::: INPUT RECORDS

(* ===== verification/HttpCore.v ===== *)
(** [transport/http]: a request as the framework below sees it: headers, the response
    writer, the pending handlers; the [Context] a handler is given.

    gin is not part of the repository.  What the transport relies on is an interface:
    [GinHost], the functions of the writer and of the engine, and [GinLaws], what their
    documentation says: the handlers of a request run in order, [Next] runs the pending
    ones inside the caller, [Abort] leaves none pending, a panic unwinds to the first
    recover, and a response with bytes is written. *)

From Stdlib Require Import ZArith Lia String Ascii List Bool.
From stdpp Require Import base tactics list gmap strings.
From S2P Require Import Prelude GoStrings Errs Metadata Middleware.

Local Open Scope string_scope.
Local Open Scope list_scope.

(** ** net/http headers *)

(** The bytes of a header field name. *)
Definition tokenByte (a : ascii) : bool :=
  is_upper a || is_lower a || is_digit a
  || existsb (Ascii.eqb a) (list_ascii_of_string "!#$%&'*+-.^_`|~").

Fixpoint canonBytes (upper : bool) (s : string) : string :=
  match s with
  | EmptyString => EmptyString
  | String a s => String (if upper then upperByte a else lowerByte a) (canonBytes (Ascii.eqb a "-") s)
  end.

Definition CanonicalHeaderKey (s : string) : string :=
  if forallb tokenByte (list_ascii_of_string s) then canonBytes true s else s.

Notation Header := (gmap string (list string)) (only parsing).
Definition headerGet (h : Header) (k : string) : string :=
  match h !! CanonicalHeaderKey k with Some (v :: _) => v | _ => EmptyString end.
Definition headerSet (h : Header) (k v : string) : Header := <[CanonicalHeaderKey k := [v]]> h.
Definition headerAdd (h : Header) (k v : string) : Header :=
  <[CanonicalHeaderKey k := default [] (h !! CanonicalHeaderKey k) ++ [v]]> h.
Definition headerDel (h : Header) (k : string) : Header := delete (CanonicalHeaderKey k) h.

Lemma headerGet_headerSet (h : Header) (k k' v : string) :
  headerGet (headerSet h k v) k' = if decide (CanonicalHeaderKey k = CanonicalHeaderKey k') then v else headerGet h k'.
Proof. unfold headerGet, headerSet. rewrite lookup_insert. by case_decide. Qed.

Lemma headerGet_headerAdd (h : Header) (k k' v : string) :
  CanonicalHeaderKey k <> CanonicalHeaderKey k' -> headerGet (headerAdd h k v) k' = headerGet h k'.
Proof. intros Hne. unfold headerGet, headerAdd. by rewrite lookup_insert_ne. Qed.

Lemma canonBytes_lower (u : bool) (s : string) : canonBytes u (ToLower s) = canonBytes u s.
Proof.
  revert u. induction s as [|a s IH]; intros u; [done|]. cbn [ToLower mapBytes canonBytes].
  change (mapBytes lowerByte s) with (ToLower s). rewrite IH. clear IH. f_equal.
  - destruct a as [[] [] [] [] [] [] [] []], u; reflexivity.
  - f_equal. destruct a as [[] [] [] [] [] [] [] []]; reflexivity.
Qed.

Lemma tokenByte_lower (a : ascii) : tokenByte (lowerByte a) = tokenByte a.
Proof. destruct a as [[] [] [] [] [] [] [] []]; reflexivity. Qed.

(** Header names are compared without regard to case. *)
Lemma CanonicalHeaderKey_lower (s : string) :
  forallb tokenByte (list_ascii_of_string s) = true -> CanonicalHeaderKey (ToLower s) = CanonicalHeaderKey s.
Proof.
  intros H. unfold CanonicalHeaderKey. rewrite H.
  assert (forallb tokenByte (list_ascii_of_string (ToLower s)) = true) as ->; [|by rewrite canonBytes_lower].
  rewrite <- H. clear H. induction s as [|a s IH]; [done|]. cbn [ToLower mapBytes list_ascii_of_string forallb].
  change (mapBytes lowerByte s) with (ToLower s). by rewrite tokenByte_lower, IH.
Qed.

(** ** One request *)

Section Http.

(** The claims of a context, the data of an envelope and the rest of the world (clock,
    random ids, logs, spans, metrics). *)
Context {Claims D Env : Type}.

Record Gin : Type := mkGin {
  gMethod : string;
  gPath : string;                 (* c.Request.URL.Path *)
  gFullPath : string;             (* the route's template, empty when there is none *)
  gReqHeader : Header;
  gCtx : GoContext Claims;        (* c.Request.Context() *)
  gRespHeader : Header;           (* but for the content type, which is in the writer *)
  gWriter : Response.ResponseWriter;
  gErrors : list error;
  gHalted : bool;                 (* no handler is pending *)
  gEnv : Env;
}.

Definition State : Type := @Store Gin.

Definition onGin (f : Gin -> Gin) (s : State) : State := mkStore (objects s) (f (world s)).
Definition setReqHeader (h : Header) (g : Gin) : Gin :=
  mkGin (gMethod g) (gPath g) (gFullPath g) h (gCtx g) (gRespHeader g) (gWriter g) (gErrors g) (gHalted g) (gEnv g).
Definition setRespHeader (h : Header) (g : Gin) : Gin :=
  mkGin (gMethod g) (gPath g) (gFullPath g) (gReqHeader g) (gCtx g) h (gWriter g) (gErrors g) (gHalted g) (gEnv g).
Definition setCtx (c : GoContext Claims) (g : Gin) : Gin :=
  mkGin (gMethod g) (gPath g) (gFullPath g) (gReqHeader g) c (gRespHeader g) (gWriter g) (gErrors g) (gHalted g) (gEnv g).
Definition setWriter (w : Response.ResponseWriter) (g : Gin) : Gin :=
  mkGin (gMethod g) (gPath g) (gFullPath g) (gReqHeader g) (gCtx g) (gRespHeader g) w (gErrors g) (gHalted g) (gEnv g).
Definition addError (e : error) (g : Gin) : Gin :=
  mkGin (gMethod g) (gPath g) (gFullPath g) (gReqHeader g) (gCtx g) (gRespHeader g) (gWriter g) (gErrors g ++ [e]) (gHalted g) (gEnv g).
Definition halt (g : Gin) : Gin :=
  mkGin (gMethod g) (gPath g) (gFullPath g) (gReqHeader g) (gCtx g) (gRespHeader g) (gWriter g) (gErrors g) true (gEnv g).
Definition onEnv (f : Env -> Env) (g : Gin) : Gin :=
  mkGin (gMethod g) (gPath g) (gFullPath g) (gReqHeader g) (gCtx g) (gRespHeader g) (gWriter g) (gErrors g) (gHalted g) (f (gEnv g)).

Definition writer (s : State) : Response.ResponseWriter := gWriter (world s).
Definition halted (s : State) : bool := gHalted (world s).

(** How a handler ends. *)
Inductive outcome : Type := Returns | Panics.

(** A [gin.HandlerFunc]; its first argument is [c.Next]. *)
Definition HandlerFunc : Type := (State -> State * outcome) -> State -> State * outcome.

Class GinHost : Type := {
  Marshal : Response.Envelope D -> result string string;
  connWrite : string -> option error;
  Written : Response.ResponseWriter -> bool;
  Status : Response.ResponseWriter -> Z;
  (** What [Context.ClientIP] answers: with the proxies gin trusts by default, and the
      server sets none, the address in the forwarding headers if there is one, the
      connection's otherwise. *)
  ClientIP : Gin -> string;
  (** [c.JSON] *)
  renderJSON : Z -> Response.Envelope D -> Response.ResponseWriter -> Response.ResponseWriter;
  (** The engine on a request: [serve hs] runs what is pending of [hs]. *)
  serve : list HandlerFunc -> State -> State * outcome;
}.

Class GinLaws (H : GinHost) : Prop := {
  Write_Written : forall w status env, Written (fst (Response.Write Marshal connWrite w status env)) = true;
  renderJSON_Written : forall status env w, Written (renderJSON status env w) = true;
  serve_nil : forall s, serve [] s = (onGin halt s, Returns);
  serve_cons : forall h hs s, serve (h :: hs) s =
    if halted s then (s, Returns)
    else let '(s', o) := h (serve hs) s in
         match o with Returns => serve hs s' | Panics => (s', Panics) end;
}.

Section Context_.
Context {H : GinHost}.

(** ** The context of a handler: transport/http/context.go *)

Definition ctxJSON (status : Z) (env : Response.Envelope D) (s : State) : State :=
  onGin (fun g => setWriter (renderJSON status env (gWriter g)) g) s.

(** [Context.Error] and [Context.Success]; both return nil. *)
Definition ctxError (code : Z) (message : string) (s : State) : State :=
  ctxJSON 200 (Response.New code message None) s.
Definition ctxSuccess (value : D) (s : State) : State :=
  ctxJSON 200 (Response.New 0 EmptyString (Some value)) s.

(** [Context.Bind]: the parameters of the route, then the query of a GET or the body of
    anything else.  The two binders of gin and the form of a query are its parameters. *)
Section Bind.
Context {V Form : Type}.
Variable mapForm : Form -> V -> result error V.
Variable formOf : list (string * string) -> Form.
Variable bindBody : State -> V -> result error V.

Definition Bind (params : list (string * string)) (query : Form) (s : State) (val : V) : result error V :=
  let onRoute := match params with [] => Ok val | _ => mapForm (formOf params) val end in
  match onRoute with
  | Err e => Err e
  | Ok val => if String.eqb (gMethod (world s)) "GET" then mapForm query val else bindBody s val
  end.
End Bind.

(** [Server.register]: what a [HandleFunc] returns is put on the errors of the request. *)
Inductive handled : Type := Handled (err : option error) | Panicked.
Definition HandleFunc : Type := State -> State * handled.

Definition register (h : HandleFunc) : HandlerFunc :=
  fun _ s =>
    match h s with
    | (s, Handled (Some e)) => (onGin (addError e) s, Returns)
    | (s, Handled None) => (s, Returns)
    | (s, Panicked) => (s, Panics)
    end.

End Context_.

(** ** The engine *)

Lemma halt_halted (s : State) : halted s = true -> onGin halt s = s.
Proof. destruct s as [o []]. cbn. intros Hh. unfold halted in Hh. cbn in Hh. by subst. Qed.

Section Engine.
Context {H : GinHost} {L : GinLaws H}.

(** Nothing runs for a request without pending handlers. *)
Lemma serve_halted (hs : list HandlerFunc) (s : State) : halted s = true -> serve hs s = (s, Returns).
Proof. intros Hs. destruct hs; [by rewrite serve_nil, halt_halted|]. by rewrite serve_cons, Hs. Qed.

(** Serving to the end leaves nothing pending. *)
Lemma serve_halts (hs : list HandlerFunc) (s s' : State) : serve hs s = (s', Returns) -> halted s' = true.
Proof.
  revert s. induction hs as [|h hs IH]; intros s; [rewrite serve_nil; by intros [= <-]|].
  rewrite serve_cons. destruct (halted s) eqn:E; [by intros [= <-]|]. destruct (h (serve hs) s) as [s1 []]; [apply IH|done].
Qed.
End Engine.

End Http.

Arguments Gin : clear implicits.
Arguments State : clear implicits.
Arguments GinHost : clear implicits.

::::::
::: INPUT RECORDS

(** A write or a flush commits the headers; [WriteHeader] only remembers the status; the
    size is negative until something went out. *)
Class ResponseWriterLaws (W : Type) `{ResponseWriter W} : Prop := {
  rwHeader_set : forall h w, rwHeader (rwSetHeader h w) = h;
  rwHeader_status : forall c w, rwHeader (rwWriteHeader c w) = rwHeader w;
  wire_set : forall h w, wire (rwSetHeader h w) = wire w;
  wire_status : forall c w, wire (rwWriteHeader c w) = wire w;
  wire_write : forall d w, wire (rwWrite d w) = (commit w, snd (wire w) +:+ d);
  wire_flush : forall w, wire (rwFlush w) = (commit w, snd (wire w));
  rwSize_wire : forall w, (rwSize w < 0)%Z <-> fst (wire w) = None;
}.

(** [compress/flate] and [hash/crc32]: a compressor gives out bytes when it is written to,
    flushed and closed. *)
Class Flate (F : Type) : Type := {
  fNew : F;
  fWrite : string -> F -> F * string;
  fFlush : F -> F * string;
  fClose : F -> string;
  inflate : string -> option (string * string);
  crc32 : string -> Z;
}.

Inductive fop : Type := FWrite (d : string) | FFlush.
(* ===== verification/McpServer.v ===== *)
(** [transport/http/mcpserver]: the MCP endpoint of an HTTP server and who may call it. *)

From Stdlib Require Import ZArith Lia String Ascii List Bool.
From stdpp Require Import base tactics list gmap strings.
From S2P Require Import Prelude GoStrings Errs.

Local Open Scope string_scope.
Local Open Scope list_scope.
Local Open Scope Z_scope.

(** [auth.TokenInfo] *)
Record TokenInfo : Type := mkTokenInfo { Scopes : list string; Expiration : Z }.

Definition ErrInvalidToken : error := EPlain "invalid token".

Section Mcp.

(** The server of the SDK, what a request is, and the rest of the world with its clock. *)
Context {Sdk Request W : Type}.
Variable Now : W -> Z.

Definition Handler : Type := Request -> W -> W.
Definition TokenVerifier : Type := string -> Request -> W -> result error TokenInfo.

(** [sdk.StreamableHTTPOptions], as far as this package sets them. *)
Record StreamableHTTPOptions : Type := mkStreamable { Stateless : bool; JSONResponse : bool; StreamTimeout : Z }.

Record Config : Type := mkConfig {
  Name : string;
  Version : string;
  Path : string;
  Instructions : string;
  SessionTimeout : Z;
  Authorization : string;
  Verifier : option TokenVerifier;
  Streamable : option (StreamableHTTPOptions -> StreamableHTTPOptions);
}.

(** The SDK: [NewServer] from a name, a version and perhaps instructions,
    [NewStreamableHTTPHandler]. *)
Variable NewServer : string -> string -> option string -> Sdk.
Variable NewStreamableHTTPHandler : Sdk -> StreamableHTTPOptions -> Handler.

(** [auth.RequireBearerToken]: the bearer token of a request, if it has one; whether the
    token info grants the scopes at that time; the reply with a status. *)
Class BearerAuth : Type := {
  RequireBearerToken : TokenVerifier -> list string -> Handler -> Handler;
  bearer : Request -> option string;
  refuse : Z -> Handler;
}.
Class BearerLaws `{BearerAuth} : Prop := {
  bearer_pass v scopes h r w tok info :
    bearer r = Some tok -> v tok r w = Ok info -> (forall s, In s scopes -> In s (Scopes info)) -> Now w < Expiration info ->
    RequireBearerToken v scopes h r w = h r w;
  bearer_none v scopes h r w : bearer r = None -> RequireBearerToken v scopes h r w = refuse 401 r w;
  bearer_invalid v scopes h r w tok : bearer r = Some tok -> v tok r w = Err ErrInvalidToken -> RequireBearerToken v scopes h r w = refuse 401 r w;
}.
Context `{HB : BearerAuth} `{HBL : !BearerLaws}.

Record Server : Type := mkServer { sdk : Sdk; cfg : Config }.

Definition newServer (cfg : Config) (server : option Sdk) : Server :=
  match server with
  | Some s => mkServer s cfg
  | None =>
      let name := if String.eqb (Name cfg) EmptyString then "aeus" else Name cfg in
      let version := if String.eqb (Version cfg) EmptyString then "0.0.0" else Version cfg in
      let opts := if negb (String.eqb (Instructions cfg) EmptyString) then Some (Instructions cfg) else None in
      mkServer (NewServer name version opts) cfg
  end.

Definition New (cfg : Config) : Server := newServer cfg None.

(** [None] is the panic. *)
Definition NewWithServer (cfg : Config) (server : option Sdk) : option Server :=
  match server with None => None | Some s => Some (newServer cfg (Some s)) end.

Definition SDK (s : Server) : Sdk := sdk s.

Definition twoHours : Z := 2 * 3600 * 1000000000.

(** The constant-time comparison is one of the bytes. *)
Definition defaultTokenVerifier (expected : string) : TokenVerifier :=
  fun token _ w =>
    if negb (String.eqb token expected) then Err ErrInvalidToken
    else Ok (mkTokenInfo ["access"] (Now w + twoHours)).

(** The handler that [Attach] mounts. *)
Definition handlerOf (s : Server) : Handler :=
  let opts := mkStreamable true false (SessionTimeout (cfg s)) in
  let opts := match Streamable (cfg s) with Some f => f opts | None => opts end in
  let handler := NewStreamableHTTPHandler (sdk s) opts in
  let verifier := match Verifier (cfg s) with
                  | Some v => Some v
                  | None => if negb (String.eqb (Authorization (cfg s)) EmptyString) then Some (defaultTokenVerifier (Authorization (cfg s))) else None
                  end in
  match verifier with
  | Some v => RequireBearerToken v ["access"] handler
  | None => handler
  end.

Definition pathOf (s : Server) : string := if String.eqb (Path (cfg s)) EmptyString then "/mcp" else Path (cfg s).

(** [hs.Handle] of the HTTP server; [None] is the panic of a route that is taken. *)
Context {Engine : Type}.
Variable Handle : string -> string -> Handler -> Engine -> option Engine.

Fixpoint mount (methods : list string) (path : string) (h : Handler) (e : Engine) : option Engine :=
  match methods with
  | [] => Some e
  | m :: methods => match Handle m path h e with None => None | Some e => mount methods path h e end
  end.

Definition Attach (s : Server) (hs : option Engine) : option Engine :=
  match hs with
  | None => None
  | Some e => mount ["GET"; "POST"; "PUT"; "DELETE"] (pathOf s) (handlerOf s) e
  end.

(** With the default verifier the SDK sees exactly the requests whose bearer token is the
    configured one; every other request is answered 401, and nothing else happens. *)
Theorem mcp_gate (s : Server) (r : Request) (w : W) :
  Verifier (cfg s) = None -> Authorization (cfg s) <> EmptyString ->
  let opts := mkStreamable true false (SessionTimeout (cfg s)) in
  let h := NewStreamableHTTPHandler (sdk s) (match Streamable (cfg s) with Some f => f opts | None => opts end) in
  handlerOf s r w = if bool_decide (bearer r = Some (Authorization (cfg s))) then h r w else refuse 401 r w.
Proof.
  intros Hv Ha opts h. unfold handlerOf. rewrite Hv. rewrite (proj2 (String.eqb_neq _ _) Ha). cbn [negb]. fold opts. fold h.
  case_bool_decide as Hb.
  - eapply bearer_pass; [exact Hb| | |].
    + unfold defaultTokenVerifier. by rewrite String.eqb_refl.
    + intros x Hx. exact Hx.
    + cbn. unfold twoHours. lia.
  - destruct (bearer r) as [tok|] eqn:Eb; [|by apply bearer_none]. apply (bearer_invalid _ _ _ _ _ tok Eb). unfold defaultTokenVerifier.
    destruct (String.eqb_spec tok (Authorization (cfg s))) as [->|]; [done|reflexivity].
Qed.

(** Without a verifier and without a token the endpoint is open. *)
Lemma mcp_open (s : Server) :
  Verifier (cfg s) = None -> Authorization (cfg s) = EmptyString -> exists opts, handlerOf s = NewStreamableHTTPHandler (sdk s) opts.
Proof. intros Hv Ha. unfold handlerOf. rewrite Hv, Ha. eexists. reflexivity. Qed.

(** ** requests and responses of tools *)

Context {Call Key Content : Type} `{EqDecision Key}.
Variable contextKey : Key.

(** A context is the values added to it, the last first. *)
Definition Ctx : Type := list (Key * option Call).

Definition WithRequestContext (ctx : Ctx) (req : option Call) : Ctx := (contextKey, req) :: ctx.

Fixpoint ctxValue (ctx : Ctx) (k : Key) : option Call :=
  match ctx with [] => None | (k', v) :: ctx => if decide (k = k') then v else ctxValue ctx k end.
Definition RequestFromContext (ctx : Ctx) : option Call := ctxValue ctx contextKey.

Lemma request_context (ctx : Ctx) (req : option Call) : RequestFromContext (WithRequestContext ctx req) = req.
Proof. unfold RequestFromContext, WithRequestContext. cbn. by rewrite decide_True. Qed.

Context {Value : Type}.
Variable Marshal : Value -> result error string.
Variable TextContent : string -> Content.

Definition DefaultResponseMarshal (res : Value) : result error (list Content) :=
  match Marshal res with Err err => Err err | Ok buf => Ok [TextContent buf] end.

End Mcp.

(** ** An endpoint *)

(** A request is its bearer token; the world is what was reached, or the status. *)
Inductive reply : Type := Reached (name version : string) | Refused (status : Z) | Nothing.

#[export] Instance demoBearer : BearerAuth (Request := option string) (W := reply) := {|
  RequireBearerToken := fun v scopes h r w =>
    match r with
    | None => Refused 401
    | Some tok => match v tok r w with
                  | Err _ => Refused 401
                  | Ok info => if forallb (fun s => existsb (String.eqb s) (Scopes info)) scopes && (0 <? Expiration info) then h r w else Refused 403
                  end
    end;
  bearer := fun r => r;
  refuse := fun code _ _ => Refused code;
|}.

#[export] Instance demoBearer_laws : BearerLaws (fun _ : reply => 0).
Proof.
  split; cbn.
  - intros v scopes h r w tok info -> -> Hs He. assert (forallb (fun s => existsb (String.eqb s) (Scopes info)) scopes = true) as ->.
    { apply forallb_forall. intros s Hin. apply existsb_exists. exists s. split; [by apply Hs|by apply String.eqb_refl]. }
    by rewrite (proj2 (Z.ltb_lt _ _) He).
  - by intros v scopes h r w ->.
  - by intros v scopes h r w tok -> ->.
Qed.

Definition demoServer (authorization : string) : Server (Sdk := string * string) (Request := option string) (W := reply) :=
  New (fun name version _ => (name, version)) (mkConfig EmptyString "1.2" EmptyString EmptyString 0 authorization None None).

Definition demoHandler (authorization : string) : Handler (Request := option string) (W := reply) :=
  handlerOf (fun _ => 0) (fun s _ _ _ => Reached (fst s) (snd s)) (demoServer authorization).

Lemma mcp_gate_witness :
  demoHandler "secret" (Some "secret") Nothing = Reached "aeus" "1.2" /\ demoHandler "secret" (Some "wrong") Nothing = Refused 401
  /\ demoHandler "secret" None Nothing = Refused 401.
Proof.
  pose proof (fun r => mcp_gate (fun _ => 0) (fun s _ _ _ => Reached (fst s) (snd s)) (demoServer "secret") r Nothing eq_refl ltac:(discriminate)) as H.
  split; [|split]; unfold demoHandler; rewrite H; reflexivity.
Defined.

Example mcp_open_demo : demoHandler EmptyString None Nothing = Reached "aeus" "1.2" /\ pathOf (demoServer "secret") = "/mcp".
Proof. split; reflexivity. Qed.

::::::
::: INPUT RECORDS

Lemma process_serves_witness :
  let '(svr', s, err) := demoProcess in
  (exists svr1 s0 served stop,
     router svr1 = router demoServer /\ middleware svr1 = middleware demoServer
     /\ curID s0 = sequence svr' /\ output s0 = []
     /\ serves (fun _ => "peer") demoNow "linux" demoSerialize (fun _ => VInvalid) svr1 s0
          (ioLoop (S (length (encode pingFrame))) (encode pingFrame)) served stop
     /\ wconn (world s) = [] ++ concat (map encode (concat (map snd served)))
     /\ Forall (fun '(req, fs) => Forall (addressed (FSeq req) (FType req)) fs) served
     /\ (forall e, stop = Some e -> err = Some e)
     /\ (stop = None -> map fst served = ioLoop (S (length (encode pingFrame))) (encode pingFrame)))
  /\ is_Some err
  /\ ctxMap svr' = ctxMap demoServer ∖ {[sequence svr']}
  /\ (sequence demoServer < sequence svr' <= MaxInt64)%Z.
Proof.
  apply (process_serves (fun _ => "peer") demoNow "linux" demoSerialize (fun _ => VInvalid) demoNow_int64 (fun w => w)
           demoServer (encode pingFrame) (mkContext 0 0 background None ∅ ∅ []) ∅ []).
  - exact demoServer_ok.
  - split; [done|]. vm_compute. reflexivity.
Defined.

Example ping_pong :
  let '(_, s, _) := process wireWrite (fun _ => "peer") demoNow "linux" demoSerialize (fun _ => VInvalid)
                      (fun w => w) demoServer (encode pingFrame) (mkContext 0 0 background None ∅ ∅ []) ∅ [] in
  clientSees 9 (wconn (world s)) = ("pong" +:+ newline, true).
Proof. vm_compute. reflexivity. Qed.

::::::

Given the records above, return exactly the lines starting at the line containing "(* ===== verification/HttpCore.v ===== *)" and ending at the line containing "[GinHost], the functions", including both.

(* ===== verification/HttpCore.v ===== *)
(** [transport/http]: a request as the framework below sees it: headers, the response
    writer, the pending handlers; the [Context] a handler is given.

    gin is not part of the repository.  What the transport relies on is an interface:
    [GinHost], the functions of the writer and of the engine, and [GinLaws], what their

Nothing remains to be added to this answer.